Un compteur, ou un par page
La décision entre le maintien d'un seul décompte de visiteurs pour un site web entier ou l'utilisation de traceurs individuels pour des sous-pages distinctes façonne directement les statistiques résultantes. Les deux méthodologies répondent à des exigences analytiques entièrement différentes.
Ce qu'un seul chiffre répond
Le compteur unique répond à une question, et il y répond bien : le site dans son ensemble est-il lu, et cela change-t-il. C'est le chiffre qui a sa place dans un rapport annuel, et le seul qui reste comparable d'une année sur l'autre, parce qu'il ne dépend pas des pages qui existaient alors.
Un seul compteur à l'échelle du site fonctionne comme un moniteur général de l'activité globale. La mise en œuvre est très efficace, ne nécessitant qu'un seul extrait HTML placé dans un élément de modèle partagé, tel qu'un pied de page de site, accumulant tout le trafic en une seule métrique centrale.
Il a aussi une limite honnête. Une hausse d'un cinquième sur une saison dit que quelque chose fonctionne ; elle ne dit pas quoi. Le chiffre unique peut ouvrir une enquête mais jamais la clore, et sur un site de vingt pages il en laisse dix-neuf sans réponse.

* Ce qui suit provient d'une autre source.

(* ===== verification/AuthStore.v ===== *)
(** * The session store: context/AuthContext.tsx

    [AState] is the provider's React state ([isAuthenticated], [user],
    [isLoading]); [user] holds the parsed JSON value the code stores there
    ([null] is [JNull]).  [restore] is the mount effect, [login] and
    [logout] the two callbacks; they write the session through the storage
    adapter under the [AUTH] and [USER] keys.  [MOCK_CREDENTIALS] lives in
    [utils/constants], which is not under src/: its value is the one the
    spec (section 8) and the login form's hint give.

    The spec's state machine (4.2) is [Phase] with [phase_step]; [phase_of]
    abstracts a concrete state, and [auth_step_refines] shows that every
    concrete step is a step of the abstract machine or leaves the phase
    unchanged.  [auth_reachable] is the set of states a page can reach from
    its first render; its invariants are proved by rule induction. *)

From S2P Require Import Prelude Json Storage World.
From Stdlib Require Import String.
From stdpp Require Import strings gmap.

Open Scope string_scope.

Module AuthContext.

Record Credentials : Type := mkCredentials { username : string; password : string }.

(** [MOCK_CREDENTIALS] (utils/constants). *)
Definition MOCK_CREDENTIALS : Credentials := mkCredentials "admin" "admin123".

(** [{ username }], the [User] object the code builds and stores. *)
Definition user_json (u : string) : Json := JObj [("username", JStr u)].

Section Store.
Context {S : Type} `{!LocalStorage S}.
Abbreviation W := (World S).

Record AState : Type := mkAState {
  isAuthenticated : bool;
  user : Json;
  isLoading : bool;
  }.

(** [useState(false)], [useState(null)], [useState(true)]. *)
Definition initial_auth : AState := mkAState false JNull true.

(** The mount effect: restore the session when both stored values are
    truthy, then leave the loading state. *)
Definition restore (st : AState) : St W AState :=
  authStatus ← get_item Some AUTH (JBool false);
  savedUser ← get_item Some USER JNull;
  let st' := if js_truthy authStatus && js_truthy savedUser
             then mkAState true savedUser (isLoading st) else st in
  mret (mkAState (isAuthenticated st') (user st') false).

Definition login (u p : string) (st : AState) : St W (bool * AState) :=
  if String.eqb u (username MOCK_CREDENTIALS) && String.eqb p (password MOCK_CREDENTIALS)
  then
    let userData := user_json u in
    set_item JBool AUTH true;;
    set_item (fun j => j) USER userData;;
    mret (true, mkAState true userData (isLoading st))
  else mret (false, st).

Definition logout (st : AState) : St W AState :=
  remove_item AUTH;;
  remove_item USER;;
  mret (mkAState false JNull (isLoading st)).

(** ** Steps and reachable states *)

(** The events of a page: the mount effect runs once, while loading
    ([useEffect(..., [])]); [login] and [logout] may be called at any
    time. *)
Inductive AuthEvent : Type :=
  | ARestore
  | ALogin (u p : string)
  | ALogout.

Inductive auth_step : AuthEvent -> AState -> W -> AState -> W -> Prop :=
  | auth_step_restore st w :
    isLoading st = true ->
    auth_step ARestore st w (fst (restore st @ w)) (snd (restore st @ w))
  | auth_step_login u p st w :
    auth_step (ALogin u p) st w (snd (fst (login u p st @ w))) (snd (login u p st @ w))
  | auth_step_logout st w :
    auth_step ALogout st w (fst (logout st @ w)) (snd (logout st @ w)).

Inductive auth_reachable : AState -> W -> Prop :=
  | auth_reachable_start w : auth_reachable initial_auth w
  | auth_reachable_step ev st w st' w' :
    auth_reachable st w -> auth_step ev st w st' w' -> auth_reachable st' w'.

(** ** The abstract machine of spec 4.2 *)

Inductive Phase : Type := Loading | Unauthenticated | Authenticated.

Definition phase_of (st : AState) : Phase :=
  if isLoading st then Loading
  else if isAuthenticated st then Authenticated else Unauthenticated.

(** The transitions spec 4.2 allows, labelled by the event causing them. *)
Inductive phase_step : AuthEvent -> Phase -> Phase -> Prop :=
  | phase_restore_unauth : phase_step ARestore Loading Unauthenticated
  | phase_restore_auth : phase_step ARestore Loading Authenticated
  | phase_login u p : phase_step (ALogin u p) Unauthenticated Authenticated
  | phase_logout : phase_step ALogout Authenticated Unauthenticated.

(** The stored session, read the way [restore] reads it. *)
Definition stored_session (s : S) : bool :=
  js_truthy (getItem Some AUTH (JBool false) s) && js_truthy (getItem Some USER JNull s).
End Store.

Section Theorems.
Context {S : Type} `{!LocalStorage S}.
Abbreviation W := (World S).

Definition credentials_ok (u p : string) : bool :=
  String.eqb u (username MOCK_CREDENTIALS) && String.eqb p (password MOCK_CREDENTIALS).

Lemma login_run_ok u p st (w : W) :
  credentials_ok u p = true ->
  login u p st @ w =
    ((true, mkAState true (user_json u) (isLoading st)),
     with_store (setItem (fun j => j) USER (user_json u)) (with_store (setItem JBool AUTH true) w)).
Proof. unfold login, credentials_ok. intros ->. reflexivity. Qed.

(** C30: a login with any other pair than the configured one returns
    [false] and changes neither the state nor the world. *)
Theorem login_failure u p st (w : W) :
  (u, p) <> ("admin", "admin123") -> login u p st @ w = ((false, st), w).
Proof.
  intros Hne. unfold login. cbn [username password MOCK_CREDENTIALS].
  destruct (String.eqb_spec u "admin"), (String.eqb_spec p "admin123"); cbn; [|done..].
  subst. congruence.
Qed.

Lemma logout_run st (w : W) :
  logout st @ w =
    (mkAState false JNull (isLoading st),
     with_store (removeItem USER) (with_store (removeItem AUTH) w)).
Proof. reflexivity. Qed.

Lemma restore_run st (w : W) :
  restore st @ w =
    (if stored_session (w_store w)
     then mkAState true (getItem Some USER JNull (w_store w)) false
     else mkAState (isAuthenticated st) (user st) false, w).
Proof. unfold restore, stored_session. st_simpl. cbn. by destruct (_ && _). Qed.

Context `{!LocalStorageLaws S}.

Lemma stored_session_login u (w : W) :
  getItem Some USER JNull
    (w_store (with_store (setItem (fun j => j) USER (user_json u)) (with_store (setItem JBool AUTH true) w)))
    = user_json u /\
  stored_session
    (w_store (with_store (setItem (fun j => j) USER (user_json u)) (with_store (setItem JBool AUTH true) w)))
    = true.
Proof.
  unfold stored_session. cbn.
  rewrite !getItem_setItem_same, (getItem_setItem_ne _ _ USER AUTH) by discriminate.
  by rewrite getItem_setItem_same.
Qed.

Lemma stored_session_logout (w : W) :
  stored_session (w_store (with_store (removeItem USER) (with_store (removeItem AUTH) w))) = false.
Proof.
  unfold stored_session. cbn.
  rewrite (getItem_removeItem_ne _ USER AUTH), getItem_removeItem by discriminate. done.
Qed.

(** C31: after a successful [login], a restart that restores from the same
    storage is authenticated with the same identity, without calling
    [login] again. *)
Theorem login_then_restart st (w : W) :
  let r := login "admin" "admin123" st @ w in
  fst (fst r) = true /\
  fst (restore initial_auth @ (snd r)) = mkAState true (user_json "admin") false.
Proof.
  cbn zeta. rewrite login_run_ok by reflexivity. cbn [fst snd]. split; [done|].
  rewrite restore_run. destruct (stored_session_login "admin" w) as [-> ->]. done.
Qed.

(** After [logout] the state is unauthenticated and a restart does
    not restore a session. *)
Theorem logout_then_restart st (w : W) :
  let r := logout st @ w in
  isAuthenticated (fst r) = false /\ user (fst r) = JNull /\
  fst (restore initial_auth @ (snd r)) = mkAState false JNull false.
Proof. cbn zeta. rewrite logout_run. cbn [fst snd]. rewrite restore_run, stored_session_logout. done. Qed.

Definition auth_inv (st : AState) (w : W) : Prop :=
  isAuthenticated st = js_truthy (user st) /\
  (isAuthenticated st = true ->
     stored_session (w_store w) = true /\ user st = getItem Some USER JNull (w_store w)) /\
  (isLoading st = false -> isAuthenticated st = stored_session (w_store w)).

Lemma auth_inv_step ev st (w : W) st' (w' : W) :
  auth_inv st w -> auth_step ev st w st' w' -> auth_inv st' w'.
Proof.
  intros (Htr & Hauth & Hdone) Hstep. destruct Hstep as [st w Hload| u p st w| st w].
  - rewrite restore_run. cbn [fst snd].
    destruct (stored_session (w_store w)) eqn:Hs; cbn [isAuthenticated user isLoading].
    + split; [|split; [done| done]].
      unfold stored_session in Hs. apply andb_true_iff in Hs as [_ Hu]. symmetry. exact Hu.
    + destruct (isAuthenticated st) eqn:Ha.
      * destruct (Hauth eq_refl) as [Hs' _]. congruence.
      * split; [done|]. split; [done|]. done.
  - destruct (credentials_ok u p) eqn:Hok.
    + rewrite login_run_ok by done. cbn [fst snd isAuthenticated user isLoading].
      destruct (stored_session_login u w) as [Hg Hs]. split; [done|]. split; [done|]. done.
    + unfold login. unfold credentials_ok in Hok. rewrite Hok. cbn. done.
  - rewrite logout_run. cbn [fst snd isAuthenticated user isLoading].
    unfold auth_inv. rewrite stored_session_logout. split; [done|]. split; done.
Qed.

Lemma reachable_auth_inv st (w : W) : auth_reachable st w -> auth_inv st w.
Proof.
  induction 1 as [w|ev st w st' w' _ IH Hstep].
  - split; [done| split; done].
  - exact (auth_inv_step ev st w st' w' IH Hstep).
Qed.

(** C32: in every reachable state [isAuthenticated] holds exactly when
    [user] is a (truthy) identity, an authenticated state is backed by the
    stored session with the stored identity, and once loading is over the
    state is authenticated exactly when the stored session is. *)
Theorem auth_reachable_inv st (w : W) :
  auth_reachable st w ->
  isAuthenticated st = js_truthy (user st) /\
  (isAuthenticated st = true ->
     stored_session (w_store w) = true /\ user st = getItem Some USER JNull (w_store w)) /\
  (isLoading st = false -> isAuthenticated st = stored_session (w_store w)).
Proof. exact (reachable_auth_inv st w). Qed.

(** C33: refinement of the session store into the machine of spec 4.2:
    every concrete step either keeps the phase or is the abstract
    transition of the same event; in particular no step re-enters
    [Loading], and only the mount effect leaves it. *)
Theorem auth_step_refines ev st (w : W) st' (w' : W) :
  auth_step ev st w st' w' ->
  phase_of st' = phase_of st \/ phase_step ev (phase_of st) (phase_of st').
Proof.
  intros Hstep. destruct Hstep as [st w Hload| u p st w| st w].
  - right. unfold phase_of at 1. rewrite Hload. rewrite restore_run.
    destruct (stored_session (w_store w)); cbn; [constructor|].
    destruct (isAuthenticated st); constructor.
  - destruct (credentials_ok u p) eqn:Hok.
    + rewrite login_run_ok by done. cbn. unfold phase_of. cbn.
      destruct (isLoading st); [by left|].
      destruct (isAuthenticated st); [by left| right; constructor].
    + left. unfold login. unfold credentials_ok in Hok. by rewrite Hok.
  - rewrite logout_run. cbn. unfold phase_of. cbn.
    destruct (isLoading st); [by left|].
    destruct (isAuthenticated st); [right; constructor| by left].
Qed.
End Theorems.
End AuthContext.


(** ** Concrete runs: a first visit, a login, a logout *)

Module AuthDemo.
Import AuthContext.

Definition demo_world : World (gmap StorageKey Json) := mkWorld 0 [] [] empty_storage.

Definition st_loaded := fst (restore initial_auth @ demo_world).
Definition w_loaded := snd (restore initial_auth @ demo_world).
Definition st_in := snd (fst (login "admin" "admin123" st_loaded @ w_loaded)).
Definition w_in := snd (login "admin" "admin123" st_loaded @ w_loaded).

Lemma demo_step_restore :
  auth_step ARestore initial_auth demo_world st_loaded w_loaded.
Proof. by apply auth_step_restore. Qed.

Lemma demo_reachable_in : auth_reachable st_in w_in.
Proof.
  eapply auth_reachable_step; [| apply auth_step_login].
  eapply auth_reachable_step; [apply auth_reachable_start| apply demo_step_restore].
Qed.

Example login_failure_witness :
  ("admin", "wrong") <> ("admin", "admin123") /\
  login "admin" "wrong" st_loaded @ w_loaded = ((false, st_loaded), w_loaded).
Proof.
  assert (H : ("admin", "wrong") <> ("admin", "admin123")) by discriminate.
  split; [exact H| apply (login_failure "admin" "wrong" st_loaded w_loaded H)].
Defined.

Example auth_reachable_inv_witness :
  auth_reachable st_in w_in /\
  (isAuthenticated st_in = js_truthy (user st_in) /\
   (isAuthenticated st_in = true ->
      stored_session (w_store w_in) = true /\
      user st_in = getItem Some USER JNull (w_store w_in)) /\
   (isLoading st_in = false -> isAuthenticated st_in = stored_session (w_store w_in))).
Proof. split; [apply demo_reachable_in| apply auth_reachable_inv, demo_reachable_in]. Defined.

Example auth_step_refines_witness :
  auth_step ARestore initial_auth demo_world st_loaded w_loaded /\
  (phase_of st_loaded = phase_of initial_auth \/
   phase_step ARestore (phase_of initial_auth) (phase_of st_loaded)).
Proof. split; [apply demo_step_restore| apply (auth_step_refines _ _ _ _ _ demo_step_restore)]. Defined.
Example login_then_restart_witness :
  LocalStorageLaws (gmap StorageKey Json) /\
  (let r := login "admin" "admin123" st_loaded @ w_loaded in
   fst (fst r) = true /\
   fst (restore initial_auth @ (snd r)) = mkAState true (user_json "admin") false).
Proof. split; [apply _| apply login_then_restart]. Defined.

Example logout_then_restart_witness :
  LocalStorageLaws (gmap StorageKey Json) /\
  (let r := logout st_in @ w_in in
   isAuthenticated (fst r) = false /\ user (fst r) = JNull /\
   fst (restore initial_auth @ (snd r)) = mkAState false JNull false).
Proof. split; [apply _| apply logout_then_restart]. Defined.
End AuthDemo.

Ce que plusieurs répondent
Inversement, l'attribution de compteurs individuels à des articles ou galeries spécifiques isole les métriques d'attention. Cependant, l'administration de dizaines de compteurs déconnectés génère rapidement de la confusion et s'adapte mal à mesure qu'un site web se développe naturellement au fil du temps.
Plusieurs compteurs répondent à la question que le compteur unique ne peut pas traiter. Si la galerie, le calendrier et la page d'histoire portent chacun leur propre total, l'écart entre eux dit laquelle des trois est lue — et une décision y est attachée, car l'effort peut être déplacé.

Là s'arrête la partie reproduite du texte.